Diversification is extremely important for any investor, because unforeseeable events can and will impact individual companies. By owning a range of companies, you can reduce the risk of one event eroding a large portion of your wealth. However, in order for diversification to be successful, you need to buy shares in companies from a range of different industries. Here are five blue-chip stocks that could form a diverse portfolio.
Blood plasma and protein science company CSL Limited (ASX: CSL) is one of the most innovative and successful companies Australia has ever produced. The ageing population in Western countries means that demand for CSL’s products are going nowhere but up. Better yet, CSL’s products are so essential that governments would have to be even crazier than they actually are, to hamper the company’s business.
The share price is down 5.5% in the last month, putting it in a reasonable range. At current prices, CSL trades on a trailing dividend yield of about 1.6% and the company continues to buy back shares.
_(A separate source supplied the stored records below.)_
Lemma guess_kerberos_run_guesses env d na :
  pending na -> guesses env kerberos_family_key na (guess_kerberos_run env d na).
Proof.
  intros P0.
  destruct (guess_kerberos_run_stages env d na P0)
    as (-> & [G1 _] & [G2 _] & [G3 _] & [G4 _] & [G5 _] & [G6 _] & G7 & _).
  assert (Hk : forall m sv, resolved_key GSS_KERBEROS m sv -> kerberos_family_key m sv)
    by (intros m sv [-> _]; left; reflexivity).
  assert (Hi : forall m sv,
             resolved_key GSS_KERBEROS_IAKERB m sv -> kerberos_family_key m sv)
    by (intros m sv [-> _]; right; reflexivity).
  assert (Hc : forall m sv, kerberos_key m sv -> kerberos_family_key m sv)
    by (intros m sv ->; left; reflexivity).
  eapply guesses_trans; [eapply guesses_mono; [exact Hk | exact G1]|].
  eapply guesses_trans; [eapply guesses_mono; [exact Hi | exact G2]|].
  eapply guesses_trans; [eapply guesses_mono; [exact Hk | exact G3]|].
  eapply guesses_trans; [eapply guesses_mono; [exact Hk | exact G4]|].
  eapply guesses_trans; [eapply guesses_mono; [exact Hc | exact G5]|].
  eapply guesses_trans; [eapply guesses_mono; [exact Hk | exact G6]|].
  apply G7.
Qed.

Lemma guess_kerberos_guesses env na :
  pending na -> guesses env kerberos_family_key na (guess_kerberos env na).
Proof.
  intros P0. unfold guess_kerberos.
  destruct (negb (have_kerberos _)); [apply guesses_refl|].
  destruct (negb (Z.eqb (krb5_init_context_ret env) 0)); [apply guesses_refl|].
  destruct (negb (Z.eqb (hx509_context_init_ret env) 0)).
  - apply guesses_contexts, guesses_refl.
  - eapply guesses_trans; [|apply guess_kerberos_run_guesses].
    + apply guesses_contexts, guesses_contexts, guesses_refl.
    + exact P0.
Qed.

Lemma guess_ntlm_guesses env na :
  guesses env (resolved_key GSS_NTLM) na (guess_ntlm env na).
Proof.
  unfold guess_ntlm.
  destruct (negb (haveMech na kGSSAPIMechNTLMOID)); [apply guesses_refl|].
  apply guesses_foldl.
  - intros a u.
    assert (Hadd : forall st fl,
               guesses env (resolved_key GSS_NTLM) a
                 (res_na (addSelection a u (Some kNAHNTUsername)
                            (Some (service na +:+ "@" +:+ hostname na)) st GSS_NTLM fl)))
      by (intros; apply guesses_add;
          [apply guesses_refl | split; [reflexivity | eauto]]).
    destruct (res_nasel _); [|apply Hadd].
    apply guesses_write; [apply Hadd | reflexivity].
  - destruct (password na); [|apply guesses_refl].
    match goal with
    | |- guesses env _ _ (let '(_, _) := ?X in _) => destruct X as [u flags2]
    end.
    match goal with
    | |- guesses env _ _ (match ?x with Some _ => _ | None => _ end) =>
        destruct x
    end;
    repeat (apply guesses_add; [|split; [reflexivity | eauto]]);
    apply guesses_refl.
Qed.

Lemma add_user_selection_guesses env na elem na' :
  add_user_selection na elem = Done na' -> guesses env with_server_key na na'.
Proof.
  unfold add_user_selection. destruct elem as [dict|];
    [|intros [= <-]; apply guesses_refl].
  unfold null_or_not_string, null_and_not_string, CFGetTypeID.
  repeat match goal with
         | |- context [dict !! ?k] => destruct (dict !! k) as [[?|]|]; simpl
         | |- Fault = Done _ -> _ => discriminate
         | |- Done ?a = Done _ -> _ => intros [= <-]
         | |- (if ?b then _ else _) = Done _ -> _ => destruct b
         | |- guesses env _ ?a ?a => apply guesses_refl
         | |- guesses env _ _ (res_na (addSelection _ _ _ _ _ _ _)) =>
             apply guesses_add; [apply guesses_refl | red; eauto]
         end.
Qed.

Lemma add_user_selections_guesses env na na' :
  add_user_selections env na = Done na' -> guesses env with_server_key na na'.
Proof.
  unfold add_user_selections.
  destruct (pref_UserSelections env) as [array|];
    [|intros [= <-]; apply guesses_refl].
  revert na. induction array as [|elem array IH]; intros na; simpl.
  - intros [= <-]. apply guesses_refl.
  - destruct (add_user_selection na elem) as [na1|] eqn:H1; simpl; [|discriminate].
    intros H. eapply guesses_trans; [|apply IH; exact H].
    eapply add_user_selection_guesses; eauto.
Qed.

Lemma inputs_fields a b :
  inputs a = inputs b ->
  hostname a = hostname b /\ service a = service b /\ username a = username b
  /\ specificname a = specificname b /\ servermechs a = servermechs b
  /\ spnegoServerName a = spnegoServerName b
  /\ x509identities a = x509identities b /\ password a = password b.
Proof. unfold inputs. intros [=]. repeat split; assumption. Qed.

Lemma all_resolved_lookup na i sel :
  all_resolved na -> selections na !! i = Some sel -> is_Some (server sel).
Proof.
  unfold all_resolved, keys. rewrite Forall_forall. intros H Hi.
  apply (H (key_view sel)). apply list_elem_of_fmap. exists sel.
  split; [reflexivity|]. eapply list_elem_of_lookup_2; eauto.
Qed.

Lemma guesses_keys_elem env Q na na' k :
  guesses env Q na na' -> k ∈ keys na -> is_Some (key_server k) -> k ∈ keys na'.
Proof.
  intros H Hk Hs. destruct (guesses_keys _ _ _ _ H) as (ks0 & ks & -> & H0 & _).
  apply elem_of_app. left. eapply Forall2_key_step_elem; eauto.
Qed.

Lemma key_step_mech k0 k : key_step k0 k -> key_mech k = key_mech k0.
Proof. intros [->|(_ & H & _)]; [reflexivity | exact H]. Qed.

Lemma key_step_resolved k0 k : key_step k0 k -> is_Some (key_server k0) -> k = k0.
Proof.
  intros [->|(Hn & _)] Hs; [reflexivity|].
  unfold key_server in Hs. rewrite Hn in Hs. destruct Hs. discriminate.
Qed.

Lemma guesses_all_resolved env m0 na na' :
  guesses env (resolved_key m0) na na' -> all_resolved na -> all_resolved na'.
Proof.
  intros H Hall. destruct (guesses_keys_resolved _ _ _ _ H Hall) as (ks & Hks & HQ).
  unfold all_resolved. rewrite Hks. apply Forall_app. split; [exact Hall|].
  eapply Forall_impl; [exact HQ|]. intros k (k0 & Hstep & _ & Hk).
  rewrite (key_step_resolved _ _ Hstep Hk). exact Hk.
Qed.

Lemma guesses_with_server_all_resolved env na na' :
  guesses env with_server_key na na' -> all_resolved na -> all_resolved na'.
Proof.
  intros H Hall. destruct (guesses_keys_resolved _ _ _ _ H Hall) as (ks & Hks & HQ).
  unfold all_resolved. rewrite Hks. apply Forall_app. split; [exact Hall|].
  eapply Forall_impl; [exact HQ|]. intros k (k0 & Hstep & Hk).
  rewrite (key_step_resolved _ _ Hstep Hk). exact Hk.
Qed.

(** With every key resolved and nothing in the queue, calls that all give
    a server leave the queue empty and the keys unique. *)
Lemma guesses_with_server_quiet env na na' :
  guesses env with_server_key na na' ->
  all_resolved na -> bgq na = [] ->
  bgq na' = []
  /\ (unique_selections (selections na) -> unique_selections (selections na')).
Proof.
  intros H. induction H as [x|x y z Hxy Hyz IH]; [auto|].
  intros Hall Hq.
  assert (Hall' : all_resolved y)
    by (eapply guesses_with_server_all_resolved; [|exact Hall];
        eapply rtc_once; exact Hxy).
  assert (Hq' : bgq y = []).
  { destruct Hxy as [na0 c ct sv st m flags _|na0 n f Hf|na0 n sel Hn Hsv _|na0 c h
                    |na0 n sel Hin _ _ _|na0]; try exact Hq.
    - destruct (addSelection_cases na0 c ct sv st m flags)
        as [| |na1 nasel _ _ _ Hb]; simpl; congruence.
    - destruct (all_resolved_lookup _ _ _ Hall Hn) as [v Hv]. congruence.
    - rewrite Hq in Hin. inversion Hin. }
  destruct (IH Hall' Hq') as [Hz Hu]. split; [exact Hz|].
  intros Hux. apply Hu. eapply guess_step_unique; eauto.
Qed.

Lemma has_selection_keys na m c s :
  has_selection na m c s <-> exists st, (m, Some c, Some s, st) ∈ keys na.
Proof.
  unfold has_selection, keys. split.
  - intros (i & sel & Hi & <- & Hc & Hs). exists (servertype sel).
    apply list_elem_of_fmap. exists sel. split.
    + unfold key_view. rewrite Hc, Hs. reflexivity.
    + eapply list_elem_of_lookup_2; eauto.
  - intros (st & Hk). apply list_elem_of_fmap in Hk as (sel & Hv & Hin).
    apply list_elem_of_lookup_1 in Hin as [i Hi].
    unfold key_view in Hv. injection Hv as -> Hc Hs _.
    exists i, sel. auto.
Qed.


(** ** Locality of the LKDC guessers *)

(** C5. On a hostname that ends in [.local], [.members.mac.com] or
    [.members.me.com] the classic Kerberos guesser (the [user@domain],
    domain-and-user, host-realm and default-realm forms) does nothing, and on
    a hostname with none of these endings the classic LKDC guesser (the
    fingerprint and password forms with an unresolved server) does nothing:
    no selection is added and no resolver is dispatched. *)
Theorem lkdc_locality (env : Environment) (na : NAHData) (flags : Z) :
  (ends_in (hostname na) ".local" \/ ends_in (hostname na) ".members.mac.com"
   \/ ends_in (hostname na) ".members.me.com" ->
   use_classic_kerberos env na flags = na)
  /\ (~ (ends_in (hostname na) ".local"
         \/ ends_in (hostname na) ".members.mac.com"
         \/ ends_in (hostname na) ".members.me.com") ->
      classic_lkdc env na flags = na).
Proof.
  rewrite <- is_local_hostname_ends_in.
  unfold use_classic_kerberos, classic_lkdc.
  destruct (is_local_hostname (hostname na)); simpl; split; intros H;
    congruence.
Qed.

(** ** User-selection overrides *)

(** C3, as the code has it.  An override entry whose [mech], [domain] and
    [client] are strings, whose [user] is the user name of the session,
    whose domain equals the hostname up to case and whose mechanism name is
    known, is handed to [addSelection] with the flags [USE_SPNEGO] alone
    and the server [<service>@<hostname>].  FORCE_ADD is clear, so the
    specific-name filter applies: a client that lacks the specific-name
    prefix adds nothing, and otherwise the selection returned has the
    entry's mechanism and client, the service-based server type and, when
    it is new, that server and the SPNEGO flag. *)
Theorem add_user_selection_filtered (na : NAHData) (dict : gmap string CFValue)
    (ms ds cs : string)
    (Hmech : dict !! kMech = Some (CFStringValue ms))
    (Hdomain : dict !! kDomainKey = Some (CFStringValue ds))
    (Hclient : dict !! kClient = Some (CFStringValue cs))
    (Huser : dict !! kUsername = Some (CFStringValue (username na)))
    (Hhost : CFStringCompare ds (hostname na) kCFCompareCaseInsensitive
             = kCFCompareEqualTo)
    (Hknown : name2mech (Some ms) <> NO_MECH) :
  add_user_selection na (CFDictionaryElement dict)
  = Done (res_na (addSelection na cs None
                    (Some (service na +:+ "@" +:+ hostname na)) None
                    (name2mech (Some ms)) USE_SPNEGO))
  /\ flag_set USE_SPNEGO FORCE_ADD = false
  /\ (forall sn, specificname na = Some sn -> CFStringHasPrefix cs sn = false ->
        add_user_selection na (CFDictionaryElement dict) = Done na)
  /\ (specificname na = None
      \/ (exists sn, specificname na = Some sn /\ CFStringHasPrefix cs sn = true) ->
      exists n sel,
        res_nasel (addSelection na cs None
                     (Some (service na +:+ "@" +:+ hostname na)) None
                     (name2mech (Some ms)) USE_SPNEGO) = Some n
        /\ selections
             (res_na (addSelection na cs None
                        (Some (service na +:+ "@" +:+ hostname na)) None
                        (name2mech (Some ms)) USE_SPNEGO)) !! n = Some sel
        /\ mech sel = name2mech (Some ms) /\ client sel = Some cs
        /\ servertype sel = kNAHNTServiceBasedName
        /\ (forall s, server sel = Some s -> s = service na +:+ "@" +:+ hostname na)
        /\ (res_duplicate (addSelection na cs None
                             (Some (service na +:+ "@" +:+ hostname na)) None
                             (name2mech (Some ms)) USE_SPNEGO) = Some 0 ->
            server sel = Some (service na +:+ "@" +:+ hostname na)
            /\ spnego sel = true)).
Proof.
  assert (Hcall : add_user_selection na (CFDictionaryElement dict)
                  = Done (res_na (addSelection na cs None
                                    (Some (service na +:+ "@" +:+ hostname na)) None
                                    (name2mech (Some ms)) USE_SPNEGO))).
  { unfold add_user_selection. rewrite Hmech, Hdomain, Hclient, Huser.
    cbn [null_or_not_string null_and_not_string CFGetTypeID result_bind
         as_string].
    rewrite !bool_decide_eq_true_2 by reflexivity.
    cbn [negb result_bind as_string]. rewrite Hhost.
    cbn [comparison_eqb kCFCompareEqualTo negb andb].
    rewrite bool_decide_eq_false_2 by exact Hknown. reflexivity. }
  split; [exact Hcall|]. split; [reflexivity|]. split.
  - intros sn Hsn Hpre. rewrite Hcall. unfold addSelection.
    rewrite Hsn, Hpre. reflexivity.
  - intros Hpass.
    destruct (addSelection_cases na cs None
                (Some (service na +:+ "@" +:+ hostname na)) None
                (name2mech (Some ms)) USE_SPNEGO)
      as [sn Hf Hsn Hpre | n sel Hn Hd
         | na' nasel Hnone Hsel _ _ _ _ Hm Hc Hs Ht _ Hsp _ _]; simpl.
    + exfalso. destruct Hpass as [Hp|(sn' & Hp & Hq)]; congruence.
    + apply is_duplicate_true in Hd as (D1 & D2 & D3 & D4).
      exists n, sel.
      split; [reflexivity|]. split; [exact Hn|]. split; [exact D1|].
      split; [exact D2|]. split; [exact D4|].
      split; [intros s Hs; eapply D3; eauto | discriminate].
    + exists (List.length (selections na)), nasel. rewrite Hsel.
      split; [reflexivity|]. split.
      { rewrite lookup_app_r by reflexivity. rewrite Nat.sub_diag. reflexivity. }
      split; [exact Hm|]. split; [exact Hc|]. split; [exact Ht|].
      split; [intros s; rewrite Hs; congruence|].
      intros _. split; [exact Hs | rewrite Hsp; reflexivity].
Qed.


(** ** NAHCreate *)

Lemma NAHCreate_session_selections env h s info na0 :
  NAHCreate_session env h s info = Some na0 -> selections na0 = [].
Proof.
  unfold NAHCreate_session. destruct (findUsername env info) as [[u sn]|];
    [|discriminate].
  intros [= <-]. reflexivity.
Qed.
It’s an appropriate investment for ethical investors because it helps sick people, and donates to organisations such as the World Federation of Hemophilia.
Oil and gas producer Santos Limited (ASX: STO) has seen its share price drop over 7.5% in the last six months, and investors may wish to consider purchasing shares before the company gets a profit boost from upcoming exports of LNG. At current prices, the company trades on a trailing yield of 2.4%, fully franked. That’s not bad at all, but income investors may wish to consider the more generous yield of competitor Woodside Petroleum Limited (ASX: WPL).
Telstra Corporation Ltd (ASX: TLS) has had a fairly flat share price of late, but its generous dividend yield of 5.5%, fully franked remains attractive. The best thing about Telstra is that although its copper lines are on the way out, the company is dominant in the growing mobile market. If you’re looking for a blue chip company to hold in retirement, it’s hard to go past Telstra.
Coca-Cola Amatil Ltd (ASX: CCL) is down a whopping 25% in the last six months, and its trailing dividend yield of 5.4% is somewhat irrelevant, because the dividend is likely to fall. The company is struggling in Indonesia, and I’m one of those that overestimated the profitability of that market. However, the move back into beer could signal a return to growth, and exposure to the fizzy drink company provides investors with welcome diversification. If you ask me, Coca-Cola Amatil is down but not out.
Finally, it’s hard to go past Insurance Australia Group Limited (ASX: IAG) for exposure to the insurance industry (and therefore rising interest rates). IAG has recently confirmed it forecasts gross written premium growth of at least 3% and it expects to report a margin of at least 14.5%. Put simply, this means the company predicts another very profitable year. Boasting a trailing dividend yield of 6.3%, the long-term prospects for IAG look good, because when interest rates eventually return to more normal levels, the company will earn more interest on its float.
As regular readers know well, as a younger investor, I prefer to own smaller growing companies. However, for retirees and more conservative investors, blue-chip stocks are generally more attractive. I believe these companies are amongst the best-priced blue-chips on the market today. Together, they are a reasonably well-priced and diverse collection. I recommend supplementing these picks with stocks that will profit from the ageing population and easily resist recessions. Those approaching retirement should also make sure most of their stocks pay a decent dividend.